◆ WORK ITEM ◆
Only one stretch of the data below is needed. Output the lines from the one with "Lemma read_au c" up to and including the one with "(HBS : BeleStreamLaws BS)", exactly as they stand.

Dataset entries:
<<<<

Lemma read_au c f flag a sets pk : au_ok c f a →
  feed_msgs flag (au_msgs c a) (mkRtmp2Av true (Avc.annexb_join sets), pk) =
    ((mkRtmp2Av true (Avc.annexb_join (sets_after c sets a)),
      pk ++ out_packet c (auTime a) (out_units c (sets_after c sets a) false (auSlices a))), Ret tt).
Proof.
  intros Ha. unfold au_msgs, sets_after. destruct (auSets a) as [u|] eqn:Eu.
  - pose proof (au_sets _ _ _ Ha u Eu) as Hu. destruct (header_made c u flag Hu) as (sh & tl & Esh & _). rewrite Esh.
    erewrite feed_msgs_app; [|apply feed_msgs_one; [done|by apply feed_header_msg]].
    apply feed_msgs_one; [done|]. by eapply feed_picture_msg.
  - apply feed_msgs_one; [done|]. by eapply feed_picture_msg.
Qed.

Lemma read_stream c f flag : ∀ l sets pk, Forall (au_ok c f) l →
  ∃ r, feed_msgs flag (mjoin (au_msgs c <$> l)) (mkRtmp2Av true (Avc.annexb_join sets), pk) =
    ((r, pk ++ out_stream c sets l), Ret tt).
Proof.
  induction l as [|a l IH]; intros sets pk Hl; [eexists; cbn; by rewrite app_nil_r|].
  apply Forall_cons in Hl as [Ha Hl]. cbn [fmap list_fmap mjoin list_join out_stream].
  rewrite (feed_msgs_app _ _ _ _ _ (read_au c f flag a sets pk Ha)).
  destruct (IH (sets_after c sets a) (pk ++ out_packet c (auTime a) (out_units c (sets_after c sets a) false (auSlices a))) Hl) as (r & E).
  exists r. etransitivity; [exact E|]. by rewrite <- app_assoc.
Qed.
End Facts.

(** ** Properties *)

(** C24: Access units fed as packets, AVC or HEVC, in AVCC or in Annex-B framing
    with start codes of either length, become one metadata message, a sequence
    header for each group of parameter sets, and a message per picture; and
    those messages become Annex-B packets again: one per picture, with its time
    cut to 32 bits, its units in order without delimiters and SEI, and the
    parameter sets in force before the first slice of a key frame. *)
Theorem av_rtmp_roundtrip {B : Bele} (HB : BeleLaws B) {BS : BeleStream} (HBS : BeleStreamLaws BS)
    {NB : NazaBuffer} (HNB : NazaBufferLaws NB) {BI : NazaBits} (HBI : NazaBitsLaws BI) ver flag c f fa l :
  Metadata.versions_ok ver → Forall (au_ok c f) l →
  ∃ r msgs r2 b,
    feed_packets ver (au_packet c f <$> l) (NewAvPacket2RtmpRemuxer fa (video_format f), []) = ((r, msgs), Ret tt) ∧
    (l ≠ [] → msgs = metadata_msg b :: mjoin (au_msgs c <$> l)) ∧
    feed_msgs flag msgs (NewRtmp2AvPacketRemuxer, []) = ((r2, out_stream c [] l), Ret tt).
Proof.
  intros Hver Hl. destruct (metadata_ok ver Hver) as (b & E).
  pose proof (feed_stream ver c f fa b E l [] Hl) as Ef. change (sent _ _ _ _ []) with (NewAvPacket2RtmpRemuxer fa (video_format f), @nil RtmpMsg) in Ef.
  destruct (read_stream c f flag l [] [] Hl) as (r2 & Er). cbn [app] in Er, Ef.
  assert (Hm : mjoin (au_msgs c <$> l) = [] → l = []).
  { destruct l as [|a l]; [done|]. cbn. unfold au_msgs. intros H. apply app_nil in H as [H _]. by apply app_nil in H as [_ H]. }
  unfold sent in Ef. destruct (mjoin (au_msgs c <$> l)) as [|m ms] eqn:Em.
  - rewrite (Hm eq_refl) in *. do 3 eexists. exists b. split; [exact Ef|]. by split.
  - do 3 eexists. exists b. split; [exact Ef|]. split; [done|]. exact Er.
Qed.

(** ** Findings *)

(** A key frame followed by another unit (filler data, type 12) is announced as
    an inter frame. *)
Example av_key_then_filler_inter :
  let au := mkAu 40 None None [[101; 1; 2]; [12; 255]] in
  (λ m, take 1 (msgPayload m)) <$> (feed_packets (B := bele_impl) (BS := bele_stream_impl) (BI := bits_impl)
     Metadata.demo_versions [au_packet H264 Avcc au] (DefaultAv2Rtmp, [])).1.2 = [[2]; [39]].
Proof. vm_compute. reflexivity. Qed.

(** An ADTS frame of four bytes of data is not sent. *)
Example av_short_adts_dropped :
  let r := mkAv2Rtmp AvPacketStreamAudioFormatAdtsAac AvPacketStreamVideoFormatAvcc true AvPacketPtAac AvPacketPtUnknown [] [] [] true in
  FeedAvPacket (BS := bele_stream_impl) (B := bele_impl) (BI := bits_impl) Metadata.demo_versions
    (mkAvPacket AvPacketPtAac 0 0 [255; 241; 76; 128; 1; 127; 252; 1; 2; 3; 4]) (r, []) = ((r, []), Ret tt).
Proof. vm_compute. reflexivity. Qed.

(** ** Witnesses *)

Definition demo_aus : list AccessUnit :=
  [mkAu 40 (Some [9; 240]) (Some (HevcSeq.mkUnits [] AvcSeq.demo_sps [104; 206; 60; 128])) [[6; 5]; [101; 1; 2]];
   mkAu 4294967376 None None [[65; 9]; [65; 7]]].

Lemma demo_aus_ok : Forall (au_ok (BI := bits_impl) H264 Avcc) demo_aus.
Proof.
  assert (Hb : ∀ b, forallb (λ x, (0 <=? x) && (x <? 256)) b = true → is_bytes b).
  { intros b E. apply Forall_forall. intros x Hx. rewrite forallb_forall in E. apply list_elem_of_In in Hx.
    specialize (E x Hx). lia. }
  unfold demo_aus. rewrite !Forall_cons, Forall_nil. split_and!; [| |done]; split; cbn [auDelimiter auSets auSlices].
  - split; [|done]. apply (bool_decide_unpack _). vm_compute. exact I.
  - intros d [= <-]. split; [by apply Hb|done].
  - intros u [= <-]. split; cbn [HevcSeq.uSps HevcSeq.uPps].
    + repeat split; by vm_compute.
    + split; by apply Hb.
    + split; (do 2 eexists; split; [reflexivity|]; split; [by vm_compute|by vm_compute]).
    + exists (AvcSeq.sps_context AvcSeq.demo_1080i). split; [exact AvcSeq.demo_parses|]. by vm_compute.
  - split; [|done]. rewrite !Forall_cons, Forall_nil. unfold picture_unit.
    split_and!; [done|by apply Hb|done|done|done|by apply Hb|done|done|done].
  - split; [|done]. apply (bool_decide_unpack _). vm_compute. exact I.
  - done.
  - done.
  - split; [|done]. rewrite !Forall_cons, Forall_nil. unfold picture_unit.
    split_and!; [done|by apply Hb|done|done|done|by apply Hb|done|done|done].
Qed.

>>>>
<<<<

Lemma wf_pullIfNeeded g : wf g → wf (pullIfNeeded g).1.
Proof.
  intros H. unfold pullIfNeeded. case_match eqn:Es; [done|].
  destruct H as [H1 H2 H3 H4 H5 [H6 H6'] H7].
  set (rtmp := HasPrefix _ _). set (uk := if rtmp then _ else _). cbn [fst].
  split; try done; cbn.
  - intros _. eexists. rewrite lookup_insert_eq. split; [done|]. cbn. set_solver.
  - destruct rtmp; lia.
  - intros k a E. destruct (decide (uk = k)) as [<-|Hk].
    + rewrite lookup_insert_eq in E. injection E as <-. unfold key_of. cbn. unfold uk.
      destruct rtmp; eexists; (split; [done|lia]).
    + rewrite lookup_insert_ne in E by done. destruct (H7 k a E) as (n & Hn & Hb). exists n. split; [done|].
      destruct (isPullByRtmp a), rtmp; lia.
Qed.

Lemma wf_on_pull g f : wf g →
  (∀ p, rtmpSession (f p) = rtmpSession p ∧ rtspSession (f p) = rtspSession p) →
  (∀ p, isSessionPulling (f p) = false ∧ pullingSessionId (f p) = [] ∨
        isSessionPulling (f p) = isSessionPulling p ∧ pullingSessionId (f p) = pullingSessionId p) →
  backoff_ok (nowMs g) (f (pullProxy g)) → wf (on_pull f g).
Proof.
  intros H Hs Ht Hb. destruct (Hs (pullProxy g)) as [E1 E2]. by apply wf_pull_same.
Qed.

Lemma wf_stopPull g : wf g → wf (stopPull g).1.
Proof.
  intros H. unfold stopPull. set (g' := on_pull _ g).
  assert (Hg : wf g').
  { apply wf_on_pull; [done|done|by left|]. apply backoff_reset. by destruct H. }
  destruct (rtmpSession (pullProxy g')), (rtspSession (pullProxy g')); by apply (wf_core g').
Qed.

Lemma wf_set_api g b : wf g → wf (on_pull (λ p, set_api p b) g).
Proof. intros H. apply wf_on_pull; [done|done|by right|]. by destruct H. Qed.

>>>>

◆ RESPONSE TO THE EXERCISE ◆
Lemma read_au c f flag a sets pk : au_ok c f a →
  feed_msgs flag (au_msgs c a) (mkRtmp2Av true (Avc.annexb_join sets), pk) =
    ((mkRtmp2Av true (Avc.annexb_join (sets_after c sets a)),
      pk ++ out_packet c (auTime a) (out_units c (sets_after c sets a) false (auSlices a))), Ret tt).
Proof.
  intros Ha. unfold au_msgs, sets_after. destruct (auSets a) as [u|] eqn:Eu.
  - pose proof (au_sets _ _ _ Ha u Eu) as Hu. destruct (header_made c u flag Hu) as (sh & tl & Esh & _). rewrite Esh.
    erewrite feed_msgs_app; [|apply feed_msgs_one; [done|by apply feed_header_msg]].
    apply feed_msgs_one; [done|]. by eapply feed_picture_msg.
  - apply feed_msgs_one; [done|]. by eapply feed_picture_msg.
Qed.

Lemma read_stream c f flag : ∀ l sets pk, Forall (au_ok c f) l →
  ∃ r, feed_msgs flag (mjoin (au_msgs c <$> l)) (mkRtmp2Av true (Avc.annexb_join sets), pk) =
    ((r, pk ++ out_stream c sets l), Ret tt).
Proof.
  induction l as [|a l IH]; intros sets pk Hl; [eexists; cbn; by rewrite app_nil_r|].
  apply Forall_cons in Hl as [Ha Hl]. cbn [fmap list_fmap mjoin list_join out_stream].
  rewrite (feed_msgs_app _ _ _ _ _ (read_au c f flag a sets pk Ha)).
  destruct (IH (sets_after c sets a) (pk ++ out_packet c (auTime a) (out_units c (sets_after c sets a) false (auSlices a))) Hl) as (r & E).
  exists r. etransitivity; [exact E|]. by rewrite <- app_assoc.
Qed.
End Facts.

(** ** Properties *)

(** C24: Access units fed as packets, AVC or HEVC, in AVCC or in Annex-B framing
    with start codes of either length, become one metadata message, a sequence
    header for each group of parameter sets, and a message per picture; and
    those messages become Annex-B packets again: one per picture, with its time
    cut to 32 bits, its units in order without delimiters and SEI, and the
    parameter sets in force before the first slice of a key frame. *)
Theorem av_rtmp_roundtrip {B : Bele} (HB : BeleLaws B) {BS : BeleStream} (HBS : BeleStreamLaws BS)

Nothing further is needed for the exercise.